(* ===== verification/Events.v ===== *)
(** Timestamp events (hgsl_events.c): the event group of a context, and what
    retires, cancels and adds events. *)

From S2P Require Import Prelude.
From S2P Require Import State.
From S2P Require Import Timestamp.
From S2P Require Import Hsync.
From S2P Require Import Context.

Section events.
Context `{K : Kernel}.

(** * Definitions *)

(** The work queued by signal_event; the caller's loop takes the event off the
    group's list. *)
Definition signal_event (event : hgsl_event) (result : Z) : M world unit :=
  modify (λ w, w <| w_events ::= (λ q, q ++ [event <| he_result := result |>]) |>).

(** The [list_for_each_entry_safe] loop of _process_event_group; returns the
    events that stay on the list. *)
Fixpoint process_events (retired : Z) (flush : bool) (l : list hgsl_event) :
  M world (list hgsl_event) :=
  match l with
  | [] => mret []
  | event :: l' =>
      if hgsl_ts32_ge retired (he_timestamp event)
      then signal_event event HGSL_EVENT_RETIRED ;; process_events retired flush l'
      else if flush
      then signal_event event HGSL_EVENT_CANCELLED ;; process_events retired flush l'
      else rest ← process_events retired flush l'; mret (event :: rest)
  end.

Definition set_events (ctxt : ptr) (l : list hgsl_event) : M world unit :=
  update w_contexts ctxt
    (λ c, c <| c_event_group ::= (λ g, g <| eg_events := l |>) |>).

(** A group is named by the context it is embedded in. *)
Definition _process_event_group (ctxt : ptr) (flush : bool) : M world unit :=
  got ← hgsl_context_get (Some ctxt);
  if negb got then mret tt
  else
    u ← ask k_uninit;
    '(_, retired) ← hgsl_read_timestamp ctxt GSL_TIMESTAMP_RETIRED u;
    c ← load w_contexts ctxt;
    let group := c_event_group c in
    when (negb (negb flush && hgsl_ts32_ge (eg_processed group) retired))
      (rest ← process_events retired flush (eg_events group);
       set_events ctxt rest ;;
       update w_contexts ctxt
         (λ c, c <| c_event_group ::= (λ g, g <| eg_processed := retired |>) |>)) ;;
    hgsl_put_context (Some ctxt).

Definition hgsl_process_event_group (ctxt : ptr) : M world unit :=
  _process_event_group ctxt false.

Definition hgsl_flush_event_group (ctxt : ptr) : M world unit :=
  _process_event_group ctxt true.

Fixpoint cancel_events_timestamp (timestamp : Z) (l : list hgsl_event) :
  M world (list hgsl_event) :=
  match l with
  | [] => mret []
  | event :: l' =>
      if timestamp =? he_timestamp event
      then signal_event event HGSL_EVENT_CANCELLED ;; cancel_events_timestamp timestamp l'
      else rest ← cancel_events_timestamp timestamp l'; mret (event :: rest)
  end.

Definition hgsl_cancel_events_timestamp (ctxt : ptr) (timestamp : Z) : M world unit :=
  c ← load w_contexts ctxt;
  rest ← cancel_events_timestamp timestamp (eg_events (c_event_group c));
  set_events ctxt rest.

(** Only the first event that matches is cancelled. *)
Fixpoint cancel_event (timestamp : Z) (func : event_func) (l : list hgsl_event) :
  M world (list hgsl_event) :=
  match l with
  | [] => mret []
  | event :: l' =>
      if (timestamp =? he_timestamp event) && bool_decide (func = he_func event)
      then signal_event event HGSL_EVENT_CANCELLED ;; mret l'
      else rest ← cancel_event timestamp func l'; mret (event :: rest)
  end.

Definition hgsl_cancel_event (ctxt : ptr) (timestamp : Z) (func : event_func) :
  M world unit :=
  c ← load w_contexts ctxt;
  rest ← cancel_event timestamp func (eg_events (c_event_group c));
  set_events ctxt rest.

(** The part of hgsl_add_event after its test on the queued timestamp. *)
Definition add_checked_event (ctxt : ptr) (timestamp : Z) (func : event_func) :
  M world Z :=
  ok ← ask k_alloc;
  if negb ok then mret (- ENOMEM)
  else
    got ← hgsl_context_get (Some ctxt);
    if negb got then mret (- ENOENT)
    else
      let event := mk_event ctxt timestamp func 0 in
      u ← ask k_uninit;
      '(_, retired) ← hgsl_read_timestamp ctxt GSL_TIMESTAMP_RETIRED u;
      if hgsl_ts32_ge retired timestamp
      then signal_event event HGSL_EVENT_RETIRED ;; mret 0
      else
        c ← load w_contexts ctxt;
        set_events ctxt (eg_events (c_event_group c) ++ [event]) ;;
        mret 0.

Definition hgsl_add_event (ctxt : ptr) (timestamp : Z) (func : option event_func) :
  M world Z :=
  match func with
  | None => mret (- EINVAL)
  | Some func =>
      c ← load w_contexts ctxt;
      if negb (has_flag (c_flags c) GSL_CONTEXT_FLAG_USER_GENERATED_TS)
      then
        u ← ask k_uninit;
        '(_, queued) ← hgsl_read_timestamp ctxt GSL_TIMESTAMP_QUEUED u;
        if hgsl_ts32_ge timestamp queued then mret (- EINVAL)
        else add_checked_event ctxt timestamp func
      else add_checked_event ctxt timestamp func
  end.

Definition hgsl_process_event_groups : M world unit :=
  groups ← gets w_event_groups;
  for_each groups (λ ctxt, _process_event_group ctxt false).

Definition hgsl_add_event_group (ctxt : ptr) : M world unit :=
  set_events ctxt [] ;;
  modify (λ w, w <| w_event_groups ::= (λ l, l ++ [ctxt]) |>).

Definition hgsl_del_event_group (ctxt : ptr) : M world unit :=
  modify (λ w, w <| w_event_groups ::= filter (λ p, p ≠ ctxt) |>).

(** static void _signal_contexts (hgsl.c): every context of the device. *)
Definition _signal_contexts (dev_hnd : Z) : M world unit :=
  for_each (seqZ 0 HGSL_CONTEXT_NUM) (λ i,
    ctxt ← hgsl_get_context dev_hnd i;
    match ctxt with
    | None => mret tt
    | Some p => hgsl_process_event_group p ;; hgsl_put_context (Some p)
    end).

Definition get_context_retired_ts (ctxt : ptr) : M world Z :=
  c ← load w_contexts ctxt;
  s ← of_option (c_shadow_ts c);
  mret (eop s).

Definition _timestamp_retired (ctxt : ptr) (timestamp : Z) : M world bool :=
  retired ← get_context_retired_ts ctxt;
  mret (hgsl_ts32_ge retired timestamp).

Definition hgsl_retire_common (dev_hnd : Z) : M world unit :=
  waits ← gets w_active_wait;
  for_each waits (λ '(ctxt, timestamp),
    retired ← _timestamp_retired ctxt timestamp;
    when retired (emit (A_wake_up_waiters ctxt))) ;;
  _signal_contexts dev_hnd.

End events.

(** ** The specification of an event group *)

(** What a pass over the group does with an event: the result it is signaled
    with, or None when it stays. *)
Definition event_outcome (retired : Z) (flush : bool) (e : hgsl_event) : option Z :=
  if hgsl_ts32_ge retired (he_timestamp e) then Some HGSL_EVENT_RETIRED
  else if flush then Some HGSL_EVENT_CANCELLED else None.

(** The events of [l] that leave, with their results, and those that stay. *)
Definition leaving (outcome : hgsl_event → option Z) (l : list hgsl_event) : list hgsl_event :=
  omap (λ e, r ← outcome e; Some (e <| he_result := r |>)) l.

Definition staying (outcome : hgsl_event → option Z) (l : list hgsl_event) : list hgsl_event :=
  omap (λ e, match outcome e with Some _ => None | None => Some e end) l.

(** [w] with the events [l] handed to the worker. *)
Definition with_events (w : world) (l : list hgsl_event) : world :=
  w <| w_events ::= (λ q, q ++ l) |>.

(** A group after a pass that read [retired]. *)
Definition passed (retired : Z) (flush : bool) (g : hgsl_event_group) : hgsl_event_group :=
  mk_group (staying (event_outcome retired flush) (eg_events g)) retired.

(** One call to the environment has been made. *)
Definition ticked (w : world) : world := w <| w_clock := S (w_clock w) |>.

(** The first event that matches, taken out of the list. *)
Fixpoint take_first (P : hgsl_event → bool) (l : list hgsl_event) :
  option (list hgsl_event * hgsl_event * list hgsl_event) :=
  match l with
  | [] => None
  | e :: l' => if P e then Some ([], e, l')
               else '(a, x, b) ← take_first P l'; Some (e :: a, x, b)
  end.

Definition matches (timestamp : Z) (func : event_func) (e : hgsl_event) : bool :=
  (timestamp =? he_timestamp e) && bool_decide (func = he_func e).

(** * Lemmas *)

Lemma with_events_nil w : with_events w [] = w.
Proof. destruct w. unfold with_events. cbn. by rewrite app_nil_r. Qed.

Lemma with_events_app w l1 l2 : with_events (with_events w l1) l2 = with_events w (l1 ++ l2).
Proof. unfold with_events. cbn. by rewrite <-app_assoc. Qed.

Lemma with_events_cons w e l :
  with_events (w <| w_events ::= (λ q, q ++ [e]) |>) l = with_events w (e :: l).
Proof. unfold with_events. cbn. by rewrite <-app_assoc. Qed.

Lemma staying_cons outcome e l :
  staying outcome (e :: l) =
    match outcome e with
    | Some _ => staying outcome l
    | None => e :: staying outcome l
    end.
Proof. unfold staying. cbn. by destruct (outcome e). Qed.

Lemma leaving_cons outcome e l :
  leaving outcome (e :: l) =
    match outcome e with
    | Some r => e <| he_result := r |> :: leaving outcome l
    | None => leaving outcome l
    end.
Proof. unfold leaving. cbn. by destruct (outcome e). Qed.

Lemma signal_event_run e r w :
  signal_event e r w = Some (tt, with_events w [e <| he_result := r |>]).
Proof. done. Qed.

Lemma process_events_run retired flush l w :
  process_events retired flush l w = Some (
    staying (event_outcome retired flush) l,
    with_events w (leaving (event_outcome retired flush) l)).
Proof.
  revert w. induction l as [|e l IH]; intros w; cbn [process_events].
  { cbn. by rewrite with_events_nil. }
  rewrite staying_cons, leaving_cons.
  destruct (event_outcome retired flush e) as [r|] eqn:E; unfold event_outcome in E;
    destruct (hgsl_ts32_ge retired (he_timestamp e)), flush; try discriminate;
    [injection E as <-; by rewrite (bind_run _ _ _ _ _ (signal_event_run _ _ _)), IH,
       with_events_app..|].
  by rewrite (bind_run _ _ _ _ _ (IH w)).
Qed.

Lemma cancel_events_timestamp_run timestamp l w :
  cancel_events_timestamp timestamp l w = Some (
    staying (λ e, if timestamp =? he_timestamp e then Some HGSL_EVENT_CANCELLED else None) l,
    with_events w (leaving (λ e, if timestamp =? he_timestamp e
                                 then Some HGSL_EVENT_CANCELLED else None) l)).
Proof.
  revert w. induction l as [|e l IH]; intros w; cbn [cancel_events_timestamp].
  { cbn. by rewrite with_events_nil. }
  rewrite staying_cons, leaving_cons. destruct (timestamp =? he_timestamp e).
  - by rewrite (bind_run _ _ _ _ _ (signal_event_run _ _ _)), IH, with_events_app.
  - by rewrite (bind_run _ _ _ _ _ (IH w)).
Qed.

Lemma cancel_event_run timestamp func l w :
  cancel_event timestamp func l w = Some
    match take_first (matches timestamp func) l with
    | Some (a, e, b) => (a ++ b, with_events w [e <| he_result := HGSL_EVENT_CANCELLED |>])
    | None => (l, w)
    end.
Proof.
  induction l as [|e l IH]; cbn [cancel_event take_first]; [done|].
  fold (matches timestamp func e). destruct (matches timestamp func e).
  { by rewrite (bind_run _ _ _ _ _ (signal_event_run _ _ _)). }
  destruct (take_first _ l) as [[[a x] b]|];
    by rewrite (bind_run _ _ _ _ _ IH).
Qed.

_ _ _

From the listing above, return each line with the word "that".

Exercise response =
    events that stay on the list. *)
(** Only the first event that matches is cancelled. *)
(** The events of [l] that leave, with their results, and those that stay. *)
(** A group after a pass that read [retired]. *)
(** The first event that matches, taken out of the list. *)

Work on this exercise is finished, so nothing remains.